Three video games based on the 1988 American film Beetlejuice (as well its animated TV adaptation) were released in 1990, 1991, and 1992. In addition, a Beetlejuice expansion pack featuring maps, playable characters and missions was released in 2017 as part of the Lego Dimensions crossover video game "fun packs" line.

==Beetlejuice (1991)==
Beetlejuice is a video game developed by Rare and released for the Nintendo Entertainment System in May 1991. It blends elements of the film universe with elements of the animated series.

==Adventures of Beetlejuice: Skeletons in the Closet (1991)==
Adventures of Beetlejuice: Skeletons in the Closet is a video game released for MS-DOS in late 1991.

Adventures of Beetlejuice: Skeletons in the Closet was developed by Riedel Software Productions and published by Hi Tech Expressions. This version is based on the animated cartoon series rather than the feature film. As Beetlejuice, the player must battle various skeletons and other monsters by shooting loogie projectiles and protecting Lydia as she cleans up the resulting mess.

==Beetlejuice (1992)==
Beetlejuice: Horrific Hijinx from the Neitherworld! is a video game created by Rare and published by Acclaim Entertainment (Note: Released under the LJN brand name.) for the Nintendo Game Boy in 1992. It is based on the Beetlejuice animated television series.

The game begins with the player taking control of Beetlejuice as he attempts to get rid of all the ghosts that he invited into Lydia Deetz's house (where she lives with her father and step-mother). He must rescue Lydia from the evil Astoroth. Using bio-exorcist magic, players must defeat undead creatures through the cemetery and inside the Neitherworld. Players can ride on a minecart and a Pogosnake (that operates in a similar fashion to Super Mario Worlds Yoshi). There are some elements of animated violence along with a dark Goth theme.

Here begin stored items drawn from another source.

Lemma guest_address_text (value : list byte) (host mask : Z) :
  guest_address value = Some (host, mask) ->
  exists prefix, 1 <= prefix <= 30 /\ value = display_ipv4 host ++ [SLASH] ++ dec prefix /\ mask = prefix_mask prefix
    /\ 0 <= host < 2 ^ 32 /\ guest_gateway value = Some (Z.land host mask + 1)
    /\ host <> Z.land host mask /\ host <> Z.land host mask + 1.
Proof.
  intros H. pose proof H as Hg. unfold guest_address, split_once in H.
  destruct (position (is_byte SLASH) value) as [i|] eqn:Hp; [|done]. cbn [mbind option_bind] in H.
  apply position_some in Hp as (k & x & r & -> & -> & Hx & _).
  rewrite ztake_app_l, ztake_all in H by lia. rewrite zdrop_app_r in H by lia.
  replace (len k + 1 - len k) with 1 in H by lia. change (zdrop 1 (x :: r)) with r in H.
  destruct (std_parse_ipv4 k) as [h|] eqn:Hh; [|done]. cbn [mbind option_bind] in H.
  destruct (parse_prefix_length r) as [p|] eqn:Hr; [|done]. cbn [mbind option_bind] in H.
  destruct (Z.leb_spec 1 p); [|done]. destruct (Z.leb_spec p 30); [|done]. cbn [andb] in H.
  destruct (existsb _ _) eqn:He; [done|]. assert (h = host) as -> by congruence. assert (prefix_mask p = mask) as <- by congruence.
  apply std_ipv4_canonical in Hh as [Hh ->]. apply prefix_canonical in Hr as [_ ->]. apply bool_decide_eq_true in Hx as ->.
  cbn [existsb] in He. apply orb_false_iff in He as [He1%Z.eqb_neq [_ [He3%Z.eqb_neq _]%orb_false_iff]%orb_false_iff].
  exists p. split_and!; try done; try lia. unfold guest_gateway. by rewrite Hg.
Qed.

(** A guest network has one text: an address and prefix that the host accepts is the canonical
    text of its numbers, so that comparing texts compares networks; its address is of the network
    and none of the network's own, its gateway's, and its broadcast address, and the gateway is the
    network's first address. *)
Theorem guest_network_canonical (value : list byte) (host mask : Z) :
  guest_address value = Some (host, mask) ->
  exists prefix, 1 <= prefix <= 30 /\ value = display_ipv4 host ++ [SLASH] ++ dec prefix /\ mask = prefix_mask prefix
    /\ 0 <= host < 2 ^ 32 /\ guest_gateway value = Some (Z.land host mask + 1)
    /\ host <> Z.land host mask /\ host <> Z.land host mask + 1.
Proof. apply guest_address_text. Qed.

Lemma guest_network_canonical_witness :
  exists prefix, 1 <= prefix <= 30 /\ bytes_of "10.0.0.2/24" = display_ipv4 0x0a000002 ++ [SLASH] ++ dec prefix
    /\ 0xffffff00 = prefix_mask prefix /\ 0 <= 0x0a000002 < 2 ^ 32 /\ guest_gateway (bytes_of "10.0.0.2/24") = Some (Z.land 0x0a000002 0xffffff00 + 1)
    /\ 0x0a000002 <> Z.land 0x0a000002 0xffffff00 /\ 0x0a000002 <> Z.land 0x0a000002 0xffffff00 + 1.
Proof. apply (guest_network_canonical (bytes_of "10.0.0.2/24") 0x0a000002 0xffffff00). vm_compute. reflexivity. Defined.
Lemma parse_sample_exact bytes s : parse_sample bytes = Ok s <-> sample_valid s /\ exists rest, bytes = encode_sample s ++ rest.
Proof.
  unfold parse_sample. rewrite result_bind_ok. split.
  - intros ([raw rest] & Hr & H). unfold read_sample in Hr. fields_inv Hr.
    cbn [rs_version rs_flags rs_status rs_reserved rs_generation rs_utc_ns rs_tsc rs_pairing_ns rs_disruption rs_correction rs_correction_bound rs_max_error_us] in H.
    apply guard_ok in H as [Hver H]. apply guard_ok in H as [[Hfl Hres]%orb_false_iff H]. apply result_bind_ok in H as (st & Hst & H).
    apply guard_ok in H as [Hutc H]. apply ok_inj in H as <-. apply ok_or_ok, status_from_byte_spec in Hst. apply sample_flags in Hfl; [|done]. bool_to_prop. subst.
    destruct (known_bound_spec a9 Hv9) as [Hb1 He1]. destruct (known_bound_spec a10 Hv10) as [Hb2 He2]. split.
    + unfold sample_valid. cbn. unfold is_u64 in *. split_and!; try done; lia.
    + exists rest. unfold encode_sample. cbn [ts_flags ts_generation ts_utc_ns ts_tsc pairing_ns host status disruption correction correction_bound max_error_us].
      rewrite He1, He2. by rewrite <- ?app_assoc.
  - intros ((Hf & Hg & Hu & Ht & Hp & Hd & Hc & Hb1 & Hb2) & [rest ->]).
    destruct (known_bound_default _ Hb1) as [Hk1 Hu1]. destruct (known_bound_default _ Hb2) as [Hk2 Hu2].
    assert (is_u8 (ts_flags s)) as Hf8 by (unfold is_u8, U8_MAX, SAMPLE_TEST_HOOKS in *; lia).
    assert (is_u8 (status_byte (status (host s)))) by (destruct (status (host s)); done).
    assert (is_u8 SAMPLE_VERSION) by done. assert (is_u8 0) by done.
    assert (is_u64 (ts_utc_ns s)) by (unfold is_u64, U64_MAX, I64_MAX in *; lia).
    eexists (mkRawSample _ _ _ _ _ _ _ _ _ _ _ _, rest). split; [unfold read_sample, encode_sample; fields_run; reflexivity|].
    cbn [rs_version rs_flags rs_status rs_reserved rs_generation rs_utc_ns rs_tsc rs_pairing_ns rs_disruption rs_correction rs_correction_bound rs_max_error_us].
    rewrite Z.eqb_refl, (proj2 (sample_flags _ Hf8) Hf), Z.eqb_refl. cbn [negb orb].
    rewrite (proj2 (status_from_byte_spec _ (status (host s))) eq_refl). cbn [ok_or mbind result_bind]. apply guard_ok. split.
    + apply orb_false_iff. rewrite Z.eqb_neq, Z.ltb_ge. lia.
    + rewrite Hk1, Hk2. by destruct s as [? ? ? ? ? []].
Qed.
(* ===== verification/ClockMath.v ===== *)
(** * The arithmetic of the guest's clock discipline (src/nvx-rs/src/guest/time/decoders.rs)

    The pairing of a host time sample with the guest's clocks, the frequency correction that follows
    host UTC, and the plan of a step or slew. Intermediate values are [i128]: an operation that would
    overflow is [None], which the theorems exclude. *)

From S2P Require Import Prelude Canonical RestorePacket.

Definition NSEC_PER_SEC : Z := 1000000000.
Definition NSEC_PER_USEC : Z := 1000.
Definition SCALED_PPM : Z := Z.shiftl 1 16.
Definition SCALED_ONE : Z := SCALED_PPM * 1000000.
Definition PPB_PER_PPM : Z := 1000.
Definition FREQUENCY_LIMIT : Z := 500 * SCALED_PPM.
Definition HZ_PER_KHZ : Z := 1000.
Definition SKEW_BOUND_NS : Z := 1000.
Definition SLEW_RATE_PPM : Z := 2000.
Definition STEP_THRESHOLD_NS : Z := 128000000.
Definition FAST_TIME_CONSTANT : Z := 4.
Definition SLOW_TIME_CONSTANT : Z := 6.

Record GuestReads := mkGuestReads {
  before : Z;
  after : Z;
  realtime_ns : Z;
  realtime_tsc : Z;
  realtime_half_cycles : Z;
}.

Record ClockRates := mkClockRates { tsc_hz : Z; frequency : Z }.

(** ** [i128] *)

Definition I128_MAX : Z := 2 ^ 127 - 1.
Definition I128_MIN : Z := - 2 ^ 127.

(** The value of an operation on [i128], unless it overflows. *)
Definition i128 (z : Z) : option Z := if (I128_MIN <=? z) && (z <=? I128_MAX) then Some z else None.

(** [Ord::clamp]. *)
Definition clamp (z low high : Z) : Z := Z.max low (Z.min high z).

(** Rust's division truncates. *)
Definition divide_rounded (numerator denominator : Z) : option Z :=
  let half := Z.quot denominator 2 in
  if 0 <=? numerator then sum ← i128 (numerator + half); i128 (Z.quot sum denominator)
  else difference ← i128 (numerator - half); i128 (Z.quot difference denominator).

Definition divide_up (numerator denominator : Z) : option Z :=
  sum ← i128 (numerator + denominator);
  sum ← i128 (sum - 1);
  i128 (Z.quot sum denominator).

Definition saturate (value : Z) : Z := clamp value I64_MIN I64_MAX.

Definition kernel_tsc_hz (tsc_hz : Z) : Z := tsc_hz / HZ_PER_KHZ * HZ_PER_KHZ.

(** ** Pairing *)

(** The cycles by which the sample's TSC may lie outside the reads. *)
Definition tsc_tolerance (sample : TimeSample) (rates : ClockRates) : option Z :=
  sum ← i128 (pairing_ns sample + SKEW_BOUND_NS);
  product ← i128 (sum * Z.max (tsc_hz rates) 1);
  divide_up product NSEC_PER_SEC.

(** The nanoseconds by which the realtime clock advanced from the sample's TSC to its read. *)
Definition extrapolate (sample : TimeSample) (reads : GuestReads) (rates : ClockRates) : option Z :=
  let kernel_hz := Z.max (kernel_tsc_hz (tsc_hz rates)) HZ_PER_KHZ in
  let frequency := clamp (frequency rates) (- FREQUENCY_LIMIT) FREQUENCY_LIMIT in
  cycles ← i128 (realtime_tsc reads - ts_tsc sample);
  product ← i128 (cycles * NSEC_PER_SEC);
  elapsed ← divide_rounded product kernel_hz;
  product ← i128 (elapsed * frequency);
  corrected ← divide_rounded product SCALED_ONE;
  i128 (elapsed + corrected).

==Lego Dimensions: Beetlejuice Fun Pack (2017)==
In September 2017, a licensed Beetlejuice fun pack for the crossover video game Lego Dimensions was released as one of the 10 franchises owned by Warner Bros. to appear in the game. The release consisted of maps based on locations in the film, playable characters, and missions. It is not a standalone video game, but rather an expansion pack for the existing game Lego Dimensions.

==MultiVersus (2024)==
Betelgeuse appears in MultiVersus from its second season.